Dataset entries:

------------

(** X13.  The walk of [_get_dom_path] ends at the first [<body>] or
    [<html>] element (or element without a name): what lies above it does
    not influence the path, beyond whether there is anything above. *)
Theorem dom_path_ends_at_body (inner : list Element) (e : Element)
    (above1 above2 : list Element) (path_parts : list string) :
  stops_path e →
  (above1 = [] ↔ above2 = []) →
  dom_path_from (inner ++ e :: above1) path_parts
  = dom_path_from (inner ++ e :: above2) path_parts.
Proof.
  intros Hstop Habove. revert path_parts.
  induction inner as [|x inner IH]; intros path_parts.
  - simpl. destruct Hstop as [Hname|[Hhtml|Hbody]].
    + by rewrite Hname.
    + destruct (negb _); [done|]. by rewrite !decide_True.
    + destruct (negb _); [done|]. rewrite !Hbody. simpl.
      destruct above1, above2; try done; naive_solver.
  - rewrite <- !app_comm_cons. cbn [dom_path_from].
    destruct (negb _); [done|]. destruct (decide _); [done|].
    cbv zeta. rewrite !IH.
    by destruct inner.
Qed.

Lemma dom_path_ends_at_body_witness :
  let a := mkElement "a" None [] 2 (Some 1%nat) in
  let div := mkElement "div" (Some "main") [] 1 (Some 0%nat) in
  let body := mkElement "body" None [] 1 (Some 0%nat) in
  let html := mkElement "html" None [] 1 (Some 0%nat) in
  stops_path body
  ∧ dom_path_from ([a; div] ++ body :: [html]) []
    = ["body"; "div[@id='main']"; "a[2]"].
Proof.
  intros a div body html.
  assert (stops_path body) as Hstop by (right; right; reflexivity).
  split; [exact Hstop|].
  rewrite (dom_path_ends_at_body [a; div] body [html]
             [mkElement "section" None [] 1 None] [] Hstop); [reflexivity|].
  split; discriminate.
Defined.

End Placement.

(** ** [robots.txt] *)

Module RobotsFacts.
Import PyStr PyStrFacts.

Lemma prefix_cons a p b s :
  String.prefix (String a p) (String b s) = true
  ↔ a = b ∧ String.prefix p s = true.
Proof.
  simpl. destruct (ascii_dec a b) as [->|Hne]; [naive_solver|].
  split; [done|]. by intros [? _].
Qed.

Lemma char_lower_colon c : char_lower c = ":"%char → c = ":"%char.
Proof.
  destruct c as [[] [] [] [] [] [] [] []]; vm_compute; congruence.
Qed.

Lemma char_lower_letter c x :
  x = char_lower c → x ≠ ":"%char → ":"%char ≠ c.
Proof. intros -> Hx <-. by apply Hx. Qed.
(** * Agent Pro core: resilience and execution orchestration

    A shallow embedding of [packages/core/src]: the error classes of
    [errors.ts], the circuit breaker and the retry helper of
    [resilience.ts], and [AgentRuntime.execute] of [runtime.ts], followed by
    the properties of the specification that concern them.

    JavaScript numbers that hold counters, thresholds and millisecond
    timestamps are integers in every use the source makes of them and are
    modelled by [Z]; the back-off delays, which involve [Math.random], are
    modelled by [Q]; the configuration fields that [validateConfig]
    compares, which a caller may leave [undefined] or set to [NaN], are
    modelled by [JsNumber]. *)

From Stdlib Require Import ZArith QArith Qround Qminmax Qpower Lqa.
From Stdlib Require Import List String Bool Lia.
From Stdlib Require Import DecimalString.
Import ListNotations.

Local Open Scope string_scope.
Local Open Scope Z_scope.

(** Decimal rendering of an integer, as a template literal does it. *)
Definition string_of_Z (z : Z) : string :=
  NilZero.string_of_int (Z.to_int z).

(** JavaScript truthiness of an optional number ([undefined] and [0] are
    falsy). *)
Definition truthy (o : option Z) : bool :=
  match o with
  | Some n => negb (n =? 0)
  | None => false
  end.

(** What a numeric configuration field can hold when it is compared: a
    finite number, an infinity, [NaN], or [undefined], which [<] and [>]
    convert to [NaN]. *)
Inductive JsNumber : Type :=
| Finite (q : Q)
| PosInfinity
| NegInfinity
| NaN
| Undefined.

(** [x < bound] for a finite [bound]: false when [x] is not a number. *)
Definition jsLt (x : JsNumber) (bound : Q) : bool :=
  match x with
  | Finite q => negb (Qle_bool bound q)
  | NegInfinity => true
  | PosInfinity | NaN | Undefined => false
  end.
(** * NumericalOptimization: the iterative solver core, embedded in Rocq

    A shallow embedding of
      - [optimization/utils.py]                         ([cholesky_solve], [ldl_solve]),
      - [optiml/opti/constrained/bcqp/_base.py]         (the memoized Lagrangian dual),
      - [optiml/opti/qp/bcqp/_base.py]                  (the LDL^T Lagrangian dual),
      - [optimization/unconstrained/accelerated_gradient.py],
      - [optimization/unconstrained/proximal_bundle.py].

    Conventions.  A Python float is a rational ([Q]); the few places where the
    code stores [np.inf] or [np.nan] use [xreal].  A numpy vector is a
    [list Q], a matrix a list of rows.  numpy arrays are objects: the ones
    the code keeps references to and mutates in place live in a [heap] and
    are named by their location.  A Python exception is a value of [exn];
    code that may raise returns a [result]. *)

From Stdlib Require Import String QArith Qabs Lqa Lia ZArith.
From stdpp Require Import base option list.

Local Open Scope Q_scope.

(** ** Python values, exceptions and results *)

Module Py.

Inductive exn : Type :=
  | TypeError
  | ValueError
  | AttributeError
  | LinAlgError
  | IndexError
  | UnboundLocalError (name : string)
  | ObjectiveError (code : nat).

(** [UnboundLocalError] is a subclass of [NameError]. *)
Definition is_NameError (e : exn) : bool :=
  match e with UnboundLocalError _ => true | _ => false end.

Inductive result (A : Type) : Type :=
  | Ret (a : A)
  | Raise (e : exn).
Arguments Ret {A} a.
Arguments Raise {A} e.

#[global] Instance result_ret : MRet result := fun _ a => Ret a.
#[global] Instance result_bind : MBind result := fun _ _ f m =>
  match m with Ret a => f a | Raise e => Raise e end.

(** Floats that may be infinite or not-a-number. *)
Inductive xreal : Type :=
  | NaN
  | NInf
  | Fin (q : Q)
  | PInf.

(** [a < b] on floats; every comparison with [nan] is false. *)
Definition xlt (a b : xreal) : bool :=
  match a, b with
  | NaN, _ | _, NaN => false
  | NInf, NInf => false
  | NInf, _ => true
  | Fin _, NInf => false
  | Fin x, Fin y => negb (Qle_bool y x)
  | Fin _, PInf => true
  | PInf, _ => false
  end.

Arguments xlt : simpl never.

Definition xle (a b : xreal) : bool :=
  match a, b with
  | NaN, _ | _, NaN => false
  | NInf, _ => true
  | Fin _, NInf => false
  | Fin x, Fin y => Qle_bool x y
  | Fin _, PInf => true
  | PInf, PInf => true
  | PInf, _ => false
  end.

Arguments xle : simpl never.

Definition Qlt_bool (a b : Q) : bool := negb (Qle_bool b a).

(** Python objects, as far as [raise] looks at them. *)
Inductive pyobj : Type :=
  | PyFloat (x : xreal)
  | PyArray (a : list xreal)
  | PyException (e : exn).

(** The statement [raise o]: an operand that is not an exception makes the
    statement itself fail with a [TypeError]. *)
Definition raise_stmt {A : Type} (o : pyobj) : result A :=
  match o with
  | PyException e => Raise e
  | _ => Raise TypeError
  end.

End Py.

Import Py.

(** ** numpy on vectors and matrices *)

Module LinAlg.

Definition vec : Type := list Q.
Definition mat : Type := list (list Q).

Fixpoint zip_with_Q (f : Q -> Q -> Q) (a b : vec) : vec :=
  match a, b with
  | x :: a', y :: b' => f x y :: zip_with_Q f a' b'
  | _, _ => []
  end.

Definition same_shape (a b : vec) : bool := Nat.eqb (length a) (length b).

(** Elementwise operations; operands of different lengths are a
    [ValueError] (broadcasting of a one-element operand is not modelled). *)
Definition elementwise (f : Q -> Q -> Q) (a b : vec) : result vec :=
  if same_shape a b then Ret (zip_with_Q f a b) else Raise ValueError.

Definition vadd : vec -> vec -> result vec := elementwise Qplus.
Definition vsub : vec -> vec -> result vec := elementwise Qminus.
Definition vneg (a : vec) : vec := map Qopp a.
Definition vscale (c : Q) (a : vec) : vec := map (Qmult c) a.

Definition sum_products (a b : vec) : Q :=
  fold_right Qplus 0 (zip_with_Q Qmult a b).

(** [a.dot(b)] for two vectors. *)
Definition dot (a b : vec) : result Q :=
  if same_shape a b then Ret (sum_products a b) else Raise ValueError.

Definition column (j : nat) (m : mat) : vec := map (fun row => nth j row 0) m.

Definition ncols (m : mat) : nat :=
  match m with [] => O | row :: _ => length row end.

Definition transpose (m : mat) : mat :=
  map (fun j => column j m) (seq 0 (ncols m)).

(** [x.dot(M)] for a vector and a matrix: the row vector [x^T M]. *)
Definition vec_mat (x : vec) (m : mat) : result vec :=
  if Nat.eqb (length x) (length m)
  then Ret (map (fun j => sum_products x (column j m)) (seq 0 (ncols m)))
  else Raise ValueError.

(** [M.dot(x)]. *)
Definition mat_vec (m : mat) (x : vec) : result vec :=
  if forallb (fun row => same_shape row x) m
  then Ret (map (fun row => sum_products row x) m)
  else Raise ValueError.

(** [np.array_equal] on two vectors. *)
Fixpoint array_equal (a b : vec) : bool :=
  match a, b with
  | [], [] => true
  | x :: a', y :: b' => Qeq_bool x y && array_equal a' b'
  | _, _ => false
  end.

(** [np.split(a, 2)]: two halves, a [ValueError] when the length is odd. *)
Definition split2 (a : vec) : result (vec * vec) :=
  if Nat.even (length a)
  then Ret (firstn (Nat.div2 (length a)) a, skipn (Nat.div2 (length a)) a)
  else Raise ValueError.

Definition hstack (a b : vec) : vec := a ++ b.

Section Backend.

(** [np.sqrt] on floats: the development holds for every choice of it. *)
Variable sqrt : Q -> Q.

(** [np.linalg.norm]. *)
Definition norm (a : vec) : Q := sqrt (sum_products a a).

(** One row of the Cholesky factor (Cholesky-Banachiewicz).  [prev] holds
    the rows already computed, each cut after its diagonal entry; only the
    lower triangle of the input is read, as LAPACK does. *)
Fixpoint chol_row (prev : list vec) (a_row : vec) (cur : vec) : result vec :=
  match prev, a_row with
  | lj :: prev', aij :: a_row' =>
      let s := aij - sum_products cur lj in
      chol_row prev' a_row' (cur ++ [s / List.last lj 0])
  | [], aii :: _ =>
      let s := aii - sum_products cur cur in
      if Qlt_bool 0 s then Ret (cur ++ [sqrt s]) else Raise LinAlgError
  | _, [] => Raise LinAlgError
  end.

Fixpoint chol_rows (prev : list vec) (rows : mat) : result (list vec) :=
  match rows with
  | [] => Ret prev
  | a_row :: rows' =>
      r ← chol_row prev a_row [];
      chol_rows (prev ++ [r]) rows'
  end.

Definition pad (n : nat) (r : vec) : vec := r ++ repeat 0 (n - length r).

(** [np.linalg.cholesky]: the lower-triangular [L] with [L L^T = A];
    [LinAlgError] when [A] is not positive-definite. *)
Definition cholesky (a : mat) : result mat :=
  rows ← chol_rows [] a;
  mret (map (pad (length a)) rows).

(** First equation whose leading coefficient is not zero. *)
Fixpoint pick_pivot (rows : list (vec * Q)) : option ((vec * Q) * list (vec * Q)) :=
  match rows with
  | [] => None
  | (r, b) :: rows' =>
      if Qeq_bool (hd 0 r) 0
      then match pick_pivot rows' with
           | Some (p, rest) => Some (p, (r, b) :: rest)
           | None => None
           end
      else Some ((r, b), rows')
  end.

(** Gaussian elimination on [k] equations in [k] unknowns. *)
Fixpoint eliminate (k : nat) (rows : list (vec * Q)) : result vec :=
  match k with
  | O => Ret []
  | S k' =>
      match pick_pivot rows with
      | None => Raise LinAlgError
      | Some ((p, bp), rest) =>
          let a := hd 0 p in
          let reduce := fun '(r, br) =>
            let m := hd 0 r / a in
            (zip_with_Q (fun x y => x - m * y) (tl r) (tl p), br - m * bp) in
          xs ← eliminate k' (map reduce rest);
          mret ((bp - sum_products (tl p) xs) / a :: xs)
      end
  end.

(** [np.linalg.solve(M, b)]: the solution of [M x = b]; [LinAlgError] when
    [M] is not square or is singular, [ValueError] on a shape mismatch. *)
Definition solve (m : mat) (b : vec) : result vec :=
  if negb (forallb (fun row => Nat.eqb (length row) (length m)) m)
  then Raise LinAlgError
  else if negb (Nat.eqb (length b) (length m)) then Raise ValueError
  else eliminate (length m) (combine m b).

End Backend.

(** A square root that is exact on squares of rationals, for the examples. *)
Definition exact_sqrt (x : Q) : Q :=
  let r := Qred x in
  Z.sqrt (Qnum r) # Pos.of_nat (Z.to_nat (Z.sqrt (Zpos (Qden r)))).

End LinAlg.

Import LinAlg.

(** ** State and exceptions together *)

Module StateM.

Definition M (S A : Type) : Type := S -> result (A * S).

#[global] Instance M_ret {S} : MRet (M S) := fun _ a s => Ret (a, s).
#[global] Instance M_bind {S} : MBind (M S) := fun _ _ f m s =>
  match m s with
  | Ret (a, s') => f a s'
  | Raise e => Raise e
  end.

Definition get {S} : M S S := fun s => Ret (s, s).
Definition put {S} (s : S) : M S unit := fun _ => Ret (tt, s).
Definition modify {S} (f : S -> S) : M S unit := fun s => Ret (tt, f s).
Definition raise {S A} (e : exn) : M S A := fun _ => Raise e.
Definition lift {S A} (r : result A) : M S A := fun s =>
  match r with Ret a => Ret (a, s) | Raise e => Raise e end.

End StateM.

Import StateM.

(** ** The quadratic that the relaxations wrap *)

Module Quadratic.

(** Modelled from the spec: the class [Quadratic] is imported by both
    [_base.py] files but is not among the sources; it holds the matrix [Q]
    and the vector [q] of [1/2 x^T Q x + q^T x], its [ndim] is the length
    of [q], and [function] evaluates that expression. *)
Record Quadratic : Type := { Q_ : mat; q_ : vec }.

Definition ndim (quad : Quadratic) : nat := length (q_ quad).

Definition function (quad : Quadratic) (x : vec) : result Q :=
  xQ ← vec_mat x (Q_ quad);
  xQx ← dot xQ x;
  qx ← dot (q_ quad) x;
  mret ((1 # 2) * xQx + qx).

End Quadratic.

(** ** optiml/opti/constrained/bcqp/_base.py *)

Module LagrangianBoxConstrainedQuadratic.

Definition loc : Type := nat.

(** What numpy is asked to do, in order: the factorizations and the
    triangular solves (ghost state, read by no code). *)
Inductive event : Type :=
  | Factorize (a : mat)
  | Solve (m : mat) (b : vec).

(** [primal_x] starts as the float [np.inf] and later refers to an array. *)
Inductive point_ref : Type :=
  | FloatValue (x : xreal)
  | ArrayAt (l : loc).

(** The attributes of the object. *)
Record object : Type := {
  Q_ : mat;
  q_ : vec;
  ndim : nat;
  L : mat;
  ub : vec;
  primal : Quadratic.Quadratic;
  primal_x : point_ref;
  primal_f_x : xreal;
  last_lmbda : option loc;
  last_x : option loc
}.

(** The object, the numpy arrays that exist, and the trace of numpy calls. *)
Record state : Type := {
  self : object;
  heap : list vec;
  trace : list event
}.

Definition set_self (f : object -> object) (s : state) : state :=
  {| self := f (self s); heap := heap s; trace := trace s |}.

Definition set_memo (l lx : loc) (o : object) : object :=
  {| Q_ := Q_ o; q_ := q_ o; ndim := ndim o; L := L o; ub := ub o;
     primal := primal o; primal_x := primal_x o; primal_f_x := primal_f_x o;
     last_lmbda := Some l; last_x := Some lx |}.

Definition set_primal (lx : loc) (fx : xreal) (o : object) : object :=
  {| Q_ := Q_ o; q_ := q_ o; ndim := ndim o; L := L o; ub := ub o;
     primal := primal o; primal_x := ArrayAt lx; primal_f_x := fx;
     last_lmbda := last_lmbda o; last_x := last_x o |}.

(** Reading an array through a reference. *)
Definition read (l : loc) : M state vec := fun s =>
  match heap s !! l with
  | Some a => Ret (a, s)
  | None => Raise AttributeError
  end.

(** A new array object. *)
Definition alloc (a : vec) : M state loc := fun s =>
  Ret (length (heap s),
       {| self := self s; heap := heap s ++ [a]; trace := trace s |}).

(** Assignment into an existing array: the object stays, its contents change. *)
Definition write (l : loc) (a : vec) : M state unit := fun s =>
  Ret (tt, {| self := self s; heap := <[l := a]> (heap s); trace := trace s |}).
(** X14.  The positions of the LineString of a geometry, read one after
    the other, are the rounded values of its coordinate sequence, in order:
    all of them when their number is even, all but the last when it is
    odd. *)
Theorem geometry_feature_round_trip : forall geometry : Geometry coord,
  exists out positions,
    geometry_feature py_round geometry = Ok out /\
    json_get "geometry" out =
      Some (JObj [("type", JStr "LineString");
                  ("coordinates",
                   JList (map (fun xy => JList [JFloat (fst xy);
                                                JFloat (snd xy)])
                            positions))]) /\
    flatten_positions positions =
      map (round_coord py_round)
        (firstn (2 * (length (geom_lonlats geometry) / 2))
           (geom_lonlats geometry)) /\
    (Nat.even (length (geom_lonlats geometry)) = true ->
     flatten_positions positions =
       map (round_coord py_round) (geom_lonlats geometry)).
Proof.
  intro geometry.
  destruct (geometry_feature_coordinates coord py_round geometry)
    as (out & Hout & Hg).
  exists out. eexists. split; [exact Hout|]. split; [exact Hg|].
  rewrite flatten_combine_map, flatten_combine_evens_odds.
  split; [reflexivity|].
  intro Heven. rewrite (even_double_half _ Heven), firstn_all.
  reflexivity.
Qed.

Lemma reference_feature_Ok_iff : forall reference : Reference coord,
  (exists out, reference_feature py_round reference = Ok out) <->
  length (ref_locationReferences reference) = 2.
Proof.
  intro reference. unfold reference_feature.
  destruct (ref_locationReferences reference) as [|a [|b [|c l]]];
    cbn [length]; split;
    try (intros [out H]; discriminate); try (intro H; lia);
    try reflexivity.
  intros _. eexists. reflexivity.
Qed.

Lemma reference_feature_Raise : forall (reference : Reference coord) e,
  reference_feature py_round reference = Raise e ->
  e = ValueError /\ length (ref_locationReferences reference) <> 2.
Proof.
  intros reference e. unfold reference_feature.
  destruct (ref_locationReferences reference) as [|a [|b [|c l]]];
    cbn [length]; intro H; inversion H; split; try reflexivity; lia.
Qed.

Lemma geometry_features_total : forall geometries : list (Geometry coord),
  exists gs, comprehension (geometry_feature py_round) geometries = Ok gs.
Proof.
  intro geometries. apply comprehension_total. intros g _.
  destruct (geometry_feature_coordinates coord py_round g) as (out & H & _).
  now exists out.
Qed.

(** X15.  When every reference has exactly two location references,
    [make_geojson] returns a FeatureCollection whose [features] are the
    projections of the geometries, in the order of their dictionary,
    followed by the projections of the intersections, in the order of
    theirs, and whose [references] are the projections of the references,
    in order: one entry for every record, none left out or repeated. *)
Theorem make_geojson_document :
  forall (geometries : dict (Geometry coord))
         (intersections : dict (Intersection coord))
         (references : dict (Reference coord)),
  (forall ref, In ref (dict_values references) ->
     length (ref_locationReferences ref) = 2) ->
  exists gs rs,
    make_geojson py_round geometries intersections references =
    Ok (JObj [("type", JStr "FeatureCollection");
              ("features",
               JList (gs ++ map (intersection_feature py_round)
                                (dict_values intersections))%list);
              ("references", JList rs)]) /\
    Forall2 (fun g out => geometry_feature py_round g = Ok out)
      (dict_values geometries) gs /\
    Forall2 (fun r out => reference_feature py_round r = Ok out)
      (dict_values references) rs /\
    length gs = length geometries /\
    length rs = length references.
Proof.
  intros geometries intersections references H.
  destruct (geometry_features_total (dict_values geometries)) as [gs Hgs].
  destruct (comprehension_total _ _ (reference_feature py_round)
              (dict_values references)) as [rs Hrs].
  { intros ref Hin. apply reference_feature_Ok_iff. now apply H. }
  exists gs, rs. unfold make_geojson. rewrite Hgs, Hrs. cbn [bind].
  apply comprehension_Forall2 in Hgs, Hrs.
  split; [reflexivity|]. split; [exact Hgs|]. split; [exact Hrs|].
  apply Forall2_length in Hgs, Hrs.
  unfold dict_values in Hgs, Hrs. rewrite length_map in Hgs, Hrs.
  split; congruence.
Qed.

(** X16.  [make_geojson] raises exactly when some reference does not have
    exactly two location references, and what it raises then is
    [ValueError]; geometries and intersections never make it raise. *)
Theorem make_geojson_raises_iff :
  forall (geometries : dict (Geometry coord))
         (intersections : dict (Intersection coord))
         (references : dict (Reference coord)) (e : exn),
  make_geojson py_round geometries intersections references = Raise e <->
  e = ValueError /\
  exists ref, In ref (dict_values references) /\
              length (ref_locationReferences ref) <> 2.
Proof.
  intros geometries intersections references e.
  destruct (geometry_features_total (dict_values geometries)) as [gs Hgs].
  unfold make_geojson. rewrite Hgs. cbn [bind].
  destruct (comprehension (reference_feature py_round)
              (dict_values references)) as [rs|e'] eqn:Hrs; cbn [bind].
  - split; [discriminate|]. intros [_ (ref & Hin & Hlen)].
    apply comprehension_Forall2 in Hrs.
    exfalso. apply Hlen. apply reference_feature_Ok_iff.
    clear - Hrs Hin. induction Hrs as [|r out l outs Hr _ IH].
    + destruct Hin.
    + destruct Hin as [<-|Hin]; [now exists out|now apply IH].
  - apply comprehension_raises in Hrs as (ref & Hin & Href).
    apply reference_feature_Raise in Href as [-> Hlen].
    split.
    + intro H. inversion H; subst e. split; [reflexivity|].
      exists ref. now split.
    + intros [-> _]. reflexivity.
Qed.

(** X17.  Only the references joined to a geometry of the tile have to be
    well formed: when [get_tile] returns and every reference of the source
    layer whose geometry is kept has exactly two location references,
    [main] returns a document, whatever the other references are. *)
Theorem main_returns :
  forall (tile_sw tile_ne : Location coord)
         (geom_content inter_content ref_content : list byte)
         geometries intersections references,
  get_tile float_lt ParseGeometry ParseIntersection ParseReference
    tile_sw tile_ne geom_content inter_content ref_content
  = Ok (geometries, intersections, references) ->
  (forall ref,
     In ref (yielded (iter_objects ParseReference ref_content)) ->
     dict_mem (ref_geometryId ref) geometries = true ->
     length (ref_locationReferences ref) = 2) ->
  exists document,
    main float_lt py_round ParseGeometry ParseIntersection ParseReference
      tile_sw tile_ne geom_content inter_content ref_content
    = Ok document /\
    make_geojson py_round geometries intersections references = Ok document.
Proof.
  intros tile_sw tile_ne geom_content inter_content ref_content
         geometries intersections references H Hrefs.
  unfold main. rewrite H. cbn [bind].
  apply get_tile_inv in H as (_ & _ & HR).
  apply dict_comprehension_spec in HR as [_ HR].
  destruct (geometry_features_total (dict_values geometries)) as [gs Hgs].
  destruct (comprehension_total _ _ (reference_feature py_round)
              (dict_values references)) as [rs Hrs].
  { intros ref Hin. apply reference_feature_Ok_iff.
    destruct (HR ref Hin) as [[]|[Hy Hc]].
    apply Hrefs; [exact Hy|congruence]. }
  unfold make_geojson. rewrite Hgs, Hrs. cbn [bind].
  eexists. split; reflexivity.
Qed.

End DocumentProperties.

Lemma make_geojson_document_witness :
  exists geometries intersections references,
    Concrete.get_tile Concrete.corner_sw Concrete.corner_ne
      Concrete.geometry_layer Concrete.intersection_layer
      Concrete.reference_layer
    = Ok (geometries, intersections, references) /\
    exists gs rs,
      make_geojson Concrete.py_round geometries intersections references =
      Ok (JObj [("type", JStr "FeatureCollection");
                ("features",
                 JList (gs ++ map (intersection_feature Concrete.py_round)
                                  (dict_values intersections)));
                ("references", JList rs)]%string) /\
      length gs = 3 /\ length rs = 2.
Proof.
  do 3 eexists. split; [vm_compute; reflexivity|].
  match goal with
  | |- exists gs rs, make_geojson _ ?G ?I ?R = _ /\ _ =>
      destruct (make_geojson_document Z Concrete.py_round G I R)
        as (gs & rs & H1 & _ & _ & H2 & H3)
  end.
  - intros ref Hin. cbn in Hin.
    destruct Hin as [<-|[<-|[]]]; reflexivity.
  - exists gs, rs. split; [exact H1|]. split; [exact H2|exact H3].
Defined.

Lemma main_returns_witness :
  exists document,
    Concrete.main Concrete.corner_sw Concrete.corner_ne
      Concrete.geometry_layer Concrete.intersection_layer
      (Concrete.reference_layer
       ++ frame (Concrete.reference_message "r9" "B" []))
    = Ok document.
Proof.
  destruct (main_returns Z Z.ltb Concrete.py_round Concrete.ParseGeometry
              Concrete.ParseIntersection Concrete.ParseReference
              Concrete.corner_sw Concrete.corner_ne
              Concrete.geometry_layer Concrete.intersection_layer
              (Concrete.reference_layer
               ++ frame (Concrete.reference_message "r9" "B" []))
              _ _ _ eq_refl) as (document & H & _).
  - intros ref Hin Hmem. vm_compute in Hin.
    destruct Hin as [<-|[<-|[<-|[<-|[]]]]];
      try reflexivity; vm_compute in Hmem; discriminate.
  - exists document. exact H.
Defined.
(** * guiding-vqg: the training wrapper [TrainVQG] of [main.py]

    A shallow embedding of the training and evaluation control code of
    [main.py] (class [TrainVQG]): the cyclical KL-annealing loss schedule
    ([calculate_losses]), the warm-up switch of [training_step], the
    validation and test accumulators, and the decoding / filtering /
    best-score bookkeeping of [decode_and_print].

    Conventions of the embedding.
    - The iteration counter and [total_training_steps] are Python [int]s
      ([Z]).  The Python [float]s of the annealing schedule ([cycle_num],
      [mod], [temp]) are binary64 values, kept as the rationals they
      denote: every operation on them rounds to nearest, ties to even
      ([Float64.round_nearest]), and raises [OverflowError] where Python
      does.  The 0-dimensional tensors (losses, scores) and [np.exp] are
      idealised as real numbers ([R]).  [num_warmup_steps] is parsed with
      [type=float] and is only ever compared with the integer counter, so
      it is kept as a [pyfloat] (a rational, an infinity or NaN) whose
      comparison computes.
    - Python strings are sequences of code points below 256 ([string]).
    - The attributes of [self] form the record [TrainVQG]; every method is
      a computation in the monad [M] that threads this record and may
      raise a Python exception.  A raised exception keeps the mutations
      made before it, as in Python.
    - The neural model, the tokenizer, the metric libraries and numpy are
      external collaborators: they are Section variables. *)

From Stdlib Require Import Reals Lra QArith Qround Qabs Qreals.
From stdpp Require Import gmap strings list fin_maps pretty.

------------

Problem statement -> Within the data above, the lines from the one with "make_geojson Concrete.py_round geometries" to the one with "(dict_values intersections)));" must be repeated exactly; no other line belongs in the answer.

Written response ->
      make_geojson Concrete.py_round geometries intersections references =
      Ok (JObj [("type", JStr "FeatureCollection");
                ("features",
                 JList (gs ++ map (intersection_feature Concrete.py_round)
                                  (dict_values intersections)));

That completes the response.